**Task details:**
Write out, exactly as they appear, only the lines running from the line with "(i : nat) (letter" to the final line of the listing; include both.

**Data shown:**
-- Opening Marker --

(* ================================================================== *)
(** ** main.go, continued: transport, polygons, landmarks, lookups

    Three conventions hold throughout.  A slice is the list of its
    elements: the nil slice of [var xs []T] and the empty slice are both
    the empty list (the encoder writes the first as null and the second
    as an empty array, so no statement here equates the one with the
    other where they are empty).  [doc.DataTo(&data)] into a
    [map[string]interface{}] does not fail on a document a query or a
    [Get] returned, so the branches on its error are not taken; only the
    struct decoders can fail.  An [int] is an integer without bounds: the
    arithmetic of the handlers on [limit] is exact for the limits below
    2^30, which is where the theorems on it are stated. *)

Definition StatusUnauthorized : Z := 401.
Definition StatusNotFound : Z := 404.

Record Coordinates : Type := {
  crd_Lat : float;
  crd_Lon : float;
  Altitude : option float
}.

Record Achievement : Type := {
  ach_ID : string;
  ach_Title : string;
  ach_Description : string;
  ach_Points : Z;
  ach_Rarity : string;
  ach_Category : string;
  ach_UnlockMessage : string
}.

Record VisitingInfo : Type := {
  Hours : option (gmap string Value);
  Admission : option (gmap string Value);
  Accessibility : option (gmap string Value)
}.

(** The fields of [Landmark] the handlers read. *)
Record Landmark : Type := {
  lm_ID : string;
  lm_Name : string;
  lm_Type : string;
  lm_Coordinates : Coordinates;
  lm_PrecisionRadiusMeters : Z;
  lm_ShortDescription : string;
  lm_VisitingInfo : VisitingInfo;
  lm_Achievement : Achievement
}.

(** The fields of [Restaurant] the handlers read. *)
Record Restaurant : Type := {
  rs_ID : string;
  rs_PrecisionRadiusMeters : Z;
  rs_Achievement : Achievement
}.

Record AdminLevel1 : Type := {
  al_ID : string;
  al_Name : string;
  al_CountryGID : string;
  al_CountryName : string;
  al_AdminType : string;
  al_AdminTypeEN : string;
  al_Bounds : Bounds;
  al_Geometry : string
}.


(** More of the imported packages: the struct decoders of the landmark,
    restaurant and administrative collections, and the conversion
    [int(x)] of a float64. *)
Class Decoders : Type := {
  DataTo_Landmark : firestore.DocumentSnapshot -> option Landmark;
  DataTo_Restaurant : firestore.DocumentSnapshot -> option Restaurant;
  DataTo_AdminLevel1 : firestore.DocumentSnapshot -> option AdminLevel1;
  int_of_float64 : float -> Z
}.

(** Structs held in an [interface{}], as the JSON encoder writes them;
    [Altitude] is left out when nil. *)
Definition Coordinates_Value (c : Coordinates) : Value :=
  VMap (<["lat" := VDouble (crd_Lat c)]>
       (<["lon" := VDouble (crd_Lon c)]>
       match Altitude c with
       | Some a => <["altitude" := VDouble a]> ∅
       | None => ∅
       end)).

Definition Achievement_Value (a : Achievement) : Value :=
  VMap (<["id" := VString (ach_ID a)]>
       (<["title" := VString (ach_Title a)]>
       (<["description" := VString (ach_Description a)]>
       (<["points" := VInt (ach_Points a)]>
       (<["rarity" := VString (ach_Rarity a)]>
       (<["category" := VString (ach_Category a)]>
       (<["unlock_message" := VString (ach_UnlockMessage a)]> ∅))))))).

(** A [map[string]interface{}] held in a struct: the nil map, which the
    decoder leaves where the document has no such field, is written
    null. *)
Definition nilable_map (m : option (gmap string Value)) : Value :=
  match m with
  | Some m => VMap m
  | None => VNull
  end.

Definition VisitingInfo_Value (v : VisitingInfo) : Value :=
  VMap (<["hours" := nilable_map (Hours v)]>
       (<["admission" := nilable_map (Admission v)]>
       (<["accessibility" := nilable_map (Accessibility v)]> ∅))).

(** *** The gate in front of the handlers *)

Module transport.

(** What the middleware reads of a request, around what the handler
    reads: the method and the headers, under their canonical names. *)
Record Incoming : Type := {
  Method : string;
  Header : gmap string (list string);
  Inner : http.Request
}.

(** [r.Header.Get(key)] for a canonical key. *)
Definition Header_Get (r : Incoming) (key : string) : string :=
  match Header r !! key with
  | Some (v :: _) => v
  | _ => ""
  end.

(** What was written for a request: a bare status
    ([w.WriteHeader(code)] and return), or what the wrapped handler or
    [http.Error] wrote. *)
Inductive Written (A : Type) : Type :=
| Bare (code : Z)
| Handled (response : http.Response A).
Arguments Bare {A} code.
Arguments Handled {A} response.

(** [subtle.ConstantTimeCompare] on the bytes of two strings: 1 when they
    are equal, 0 otherwise. *)
Definition ConstantTimeCompare (x y : string) : Z :=
  if String.eqb x y then 1 else 0.

(** [os.Getenv]: the empty string for a variable that is not set. *)
Definition Getenv (env : gmap string string) (key : string) : string :=
  default "" (env !! key).

(** [requireServiceAuth(next)], with the global [serviceSecret]. *)
Definition requireServiceAuth {A : Type} (serviceSecret : string)
    (next : http.Request -> Go (http.Response A)) (r : Incoming) : Go (Written A) :=
  if String.eqb (Method r) "OPTIONS" then ret (Bare http.StatusOK)
  else if String.eqb serviceSecret ""
  then x <- next (Inner r) ;; ret (Handled x)
  else
    let authHeader := Header_Get r "X-Service-Auth" in
    if String.eqb authHeader ""
    then ret (Handled (http.Error "Missing X-Service-Auth header" StatusUnauthorized))
    else if negb (ConstantTimeCompare authHeader serviceSecret =? 1)%Z
    then ret (Handled (http.Error "Invalid service authentication" StatusUnauthorized))
    else x <- next (Inner r) ;; ret (Handled x).

(** [corsMiddleware(next)]: the headers it sets on the response, and what
    was written. *)
Definition corsMiddleware {A : Type} (env : gmap string string)
    (next : Incoming -> Go (Written A)) (r : Incoming)
    : Go (gmap string string * Written A) :=
  let allowedOrigin := Getenv env "CORS_ALLOWED_ORIGIN" in
  let allowedOrigin :=
    if String.eqb allowedOrigin ""
    then "https://statlas-web-app-aleilqeyua-uc.a.run.app"
    else allowedOrigin in
  let header : gmap string string :=
    <["Access-Control-Max-Age" := "3600"]>
    (<["Access-Control-Allow-Headers" := "Content-Type, Authorization, X-Service-Auth"]>
    (<["Access-Control-Allow-Methods" := "GET, POST, PUT, DELETE, OPTIONS"]>
    (<["Access-Control-Allow-Origin" := allowedOrigin]> ∅))) in
  if String.eqb (Method r) "OPTIONS" then ret (header, Bare http.StatusOK)
  else x <- next r ;; ret (header, x).

End transport.

(** [firestoreClient.Collection(c).Doc(id).Get(ctx)]: the document of the
    collection under that id; an error when the collection cannot be read
    or has no such document.  The read is recorded as the query on the
    document name. *)
Definition documentQuery (collection id : string) : firestore.Query :=
  firestore.Where (firestore.Collection collection) "__name__" firestore.OpEq (VString id).

Definition Doc_Get (collection id : string)
    : Go (option firestore.DocumentSnapshot * error) :=
  fun c =>
    (Returned
       match firestore.Faults c !! collection with
       | Some e => (None, Some e)
       | None =>
           match List.find (fun d => String.eqb (firestore.Ref d) id)
                   (default [] (firestore.Documents c !! collection)) with
           | Some doc => (Some doc, None)
           | None => (None, Some "document not found")
           end
       end,
     [documentQuery collection id]).

Section ServiceContinued.
Context `{Packages} `{Decoders}.
Import firestore.

(** *** Polygon endpoints *)

(** [data[key]] put in a map that is encoded: the nil interface is
    JSON null. *)
Definition fieldOrNull (data : gmap string Value) (key : string) : Value :=
  default VNull (data !! key).

(** [countryID] is the path variable [mux.Vars(r)["id"]]. *)
Definition getCountryPolygonHandler (countryID : string) : Go (http.Response Value) :=
  g <- Doc_Get "countries" countryID ;;
  match g with
  | (Some doc, None) =>
      let data := Data doc in
      match data !! "is_active" with
      | Some (VBool true) =>
          match assert_string (data !! "geometry") with
          | Some geometry =>
              if String.eqb geometry ""
              then ret (http.Error "Country geometry not available" StatusNotFound)
              else ret (http.JSON (VMap
                     (<["id" := VString countryID]>
                     (<["name" := fieldOrNull data "name"]>
                     (<["type" := VString "country"]>
                     (<["geometry" := VString geometry]>
                     (<["bounds" := fieldOrNull data "bounds"]> ∅)))))))
          | None => ret (http.Error "Country geometry not available" StatusNotFound)
          end
      | _ => ret (http.Error "Country not active" StatusNotFound)
      end
  | _ => ret (http.Error "Country not found" StatusNotFound)
  end.

Definition continentPolygon (data : gmap string Value) (geometry : string)
    : gmap string Value :=
  <["id" := fieldOrNull data "id"]>
  (<["name" := fieldOrNull data "name"]>
  (<["type" := VString "country"]>
  (<["geometry" := VString geometry]>
  (<["bounds" := fieldOrNull data "bounds"]> ∅)))).

Definition worldPolygon (data : gmap string Value) (geometry : string)
    : gmap string Value :=
  <["id" := fieldOrNull data "id"]>
  (<["name" := fieldOrNull data "name"]>
  (<["type" := VString "country"]>
  (<["continent" := fieldOrNull data "continent"]>
  (<["geometry" := VString geometry]>
  (<["bounds" := fieldOrNull data "bounds"]> ∅))))).

(** The loop of the two list endpoints, over the polygon each builds. *)
Fixpoint polygonsLoop (polygon : gmap string Value -> string -> gmap string Value)
    (docs : list DocumentSnapshot) (allPolygons : list (gmap string Value))
    : list (gmap string Value) :=
  match docs with
  | [] => allPolygons
  | doc :: docs' =>
      let data := Data doc in
      match assert_string (data !! "geometry") with
      | Some geometry =>
          if String.eqb geometry ""
          then polygonsLoop polygon docs' allPolygons
          else polygonsLoop polygon docs' (allPolygons ++ [polygon data geometry])
      | None => polygonsLoop polygon docs' allPolygons
      end
  end.
(** The pass over a quiet, nested stream in which the reader raises
    nothing itself returns, and has changed the stack only. *)
Lemma reader_parse_quiet (events : list SaxEvent) :
  forall c : Ctx,
    quiet (line (target_position c)) events = true ->
    nested (List.length (node_stack c)) events = true ->
    reader_returns events = true ->
    reader_parse events c
    = (set_node_stack (open_after events (node_stack c)) c, Returned tt).
Proof.
  induction events as [| ev rest IH]; intros c Hq Hn Hr.
  - cbn. rewrite set_node_stack_same. reflexivity.
  - destruct ev as [tag attributes l col | tag | content | message l col | exc];
      [| | | | discriminate Hr];
      cbn [quiet nested reader_returns] in Hq, Hn, Hr;
      cbn [reader_parse dispatch open_after]; unfold bind.
    + apply andb_true_iff in Hq as [Hline Hq].
      apply negb_true_iff in Hline.
      unfold startElement, bind, assign, context.
      cbn [get_current_position line character target_position set_node_stack].
      rewrite Hline. unfold ret.
      rewrite (IH (set_node_stack (node_stack c ++ [tag]) c)).
      * reflexivity.
      * exact Hq.
      * cbn. rewrite length_app. cbn. rewrite Nat.add_1_r. exact Hn.
      * exact Hr.
    + unfold endElement, bind, context.
      destruct (node_stack c) as [| name below] eqn:Hstack; [discriminate |].
      unfold assign.
      rewrite (IH (set_node_stack (removelast (name :: below)) c)).
      * reflexivity.
      * exact Hq.
      * cbn [node_stack set_node_stack].
        assert (Hne : name :: below <> []) by discriminate.
        pose proof (app_removelast_last name Hne) as Hsplit.
        apply (f_equal (@List.length string)) in Hsplit.
        rewrite length_app in Hsplit. cbn [List.length] in Hsplit, Hn.
        replace (List.length (removelast (name :: below))) with (List.length below) by lia.
        exact Hn.
      * exact Hr.
    + unfold characters, ret. apply IH; assumption.
    + apply andb_true_iff in Hq as [Hm Hq].
      apply negb_true_iff in Hm.
      unfold fatalError. rewrite Hm. unfold ret. apply IH; assumption.
Qed.
Definition getGameState `{UsersModule} (auth : option UserIdentity) (date : JsString)
    (db : DB) : Result (option View.t) :=
  match getCurrentUserOrThrow auth db with
  | Throw e => Throw e
  | Ok user =>
      let gameState :=
        snd <$> list_find (λ gs, GameState.userId gs = User._id user ∧ GameState.date gs = date)
                          (wordleGameStates db) in
      let puzzle := snd <$> list_find (λ p, Wordle.date p = date) (wordles db) in
      match gameState with
      | None =>
          Ok (match puzzle with
              | Some p => Some {| View.guesses := []; View.isGameOver := false;
                                  View.daysSinceLaunch := Some (Wordle.daysSinceLaunch p) |}
              | None => None
              end)
      | Some gs =>
          Ok (Some {| View.guesses := GameState.guesses gs;
                      View.isGameOver := GameState.isGameOver gs;
                      View.daysSinceLaunch := Wordle.daysSinceLaunch <$> puzzle |})
      end
  end.

(** What [checkGuess] returns. *)
Record Output := {
  feedback : list Feedback;
  isCorrect : bool;
  isGameOver : bool
}.

(** Lines 145-179: the stored puzzle, or the fetched one, stored on the way. *)
Definition resolveSolution (req : Request) (date : JsString) : Action JsString :=
  puzzle <- runQuery (getPuzzleFromDb date) ;;
  match puzzle with
  | Some p => ret (Wordle.solution p)
  | None =>
      match fetch req date with
      | None => throw FailedToFetchPuzzle
      | Some puzzleData =>
          runMutation (storePuzzle date puzzleData) ;;;
          ret (pd_solution puzzleData)
      end
  end.

Definition checkGuess `{CaseMapping} `{UsersModule}
    (req : Request) (date rawGuess : JsString) : Action Output :=
  match auth req with
  | None => throw NotAuthenticated
  | Some identity =>
      puzzleSolution <- resolveSolution req date ;;
      let solution := toLowerCase puzzleSolution in
      let guess := toLowerCase rawGuess in
      if decide (length guess ≠ 5) then throw GuessMustBe5Letters else
      currentState <- runQuery (getGameStateInternal (subject identity) date) ;;
      if from_option (λ st, bool_decide (6 ≤ length (GameState.guesses st))) false currentState
      then throw MaximumGuessesReached else
      if from_option GameState.isGameOver false currentState
      then throw GameIsAlreadyOver else
      feedbackArray <- liftResult (computeFeedbackArray solution guess) ;;
      let isCorrect := bool_decide (guess = solution) in
      let existingGuesses := from_option GameState.guesses [] currentState in
      (* the argument validator of saveGameStateInternal *)
      feedback <- liftResult (denseArray feedbackArray) ;;
      let newGuess := {| Guess.word := toUpperCase guess; Guess.feedback := feedback |} in
      let updatedGuesses := existingGuesses ++ [newGuess] in
      let isGameOver := isCorrect || bool_decide (6 ≤ length updatedGuesses) in
      runMutation (saveGameStateInternal (auth req) date updatedGuesses isGameOver) ;;;
      ret {| feedback := feedback; isCorrect := isCorrect; isGameOver := isGameOver |}
  end.

(** ** The game page: keyboard colouring (WordlePage) *)

Module Page.
(** [type Feedback = "correct" | "present" | "absent" | null] *)
Record Guess := { word : JsString; feedback : list (option Feedback) }.

(** [guess.feedback[i]]: [None] for null and past the end. *)
Definition feedbackAt (g : Guess) (i : nat) : option Feedback :=
  mjoin (feedback g !! i).

(** [guess.word[i] === letter.toUpperCase()] *)
Definition letterAt `{CaseMapping} (g : Guess) (i : nat) (letter : JsString) : bool :=
  match word g !! i with
  | Some c => bool_decide (toUpperCase letter = [c])
  | None => false
  end.

(** The inner pair of loops: is the letter present or correct in any guess? *)
Definition foundPresentOrCorrect `{CaseMapping} (guesses : list Guess) (letter : JsString) : bool :=
  existsb (λ otherGuess,
    existsb (λ j,
      letterAt otherGuess j letter &&
      (bool_decide (feedbackAt otherGuess j = Some present) ||
       bool_decide (feedbackAt otherGuess j = Some correct)))
      (seq 0 (length (word otherGuess))))
    guesses.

-- Closing Marker --

**Solution to the problem:**
Definition letterAt `{CaseMapping} (g : Guess) (i : nat) (letter : JsString) : bool :=
  match word g !! i with
  | Some c => bool_decide (toUpperCase letter = [c])
  | None => false
  end.

(** The inner pair of loops: is the letter present or correct in any guess? *)
Definition foundPresentOrCorrect `{CaseMapping} (guesses : list Guess) (letter : JsString) : bool :=
  existsb (λ otherGuess,
    existsb (λ j,
      letterAt otherGuess j letter &&
      (bool_decide (feedbackAt otherGuess j = Some present) ||
       bool_decide (feedbackAt otherGuess j = Some correct)))
      (seq 0 (length (word otherGuess))))
    guesses.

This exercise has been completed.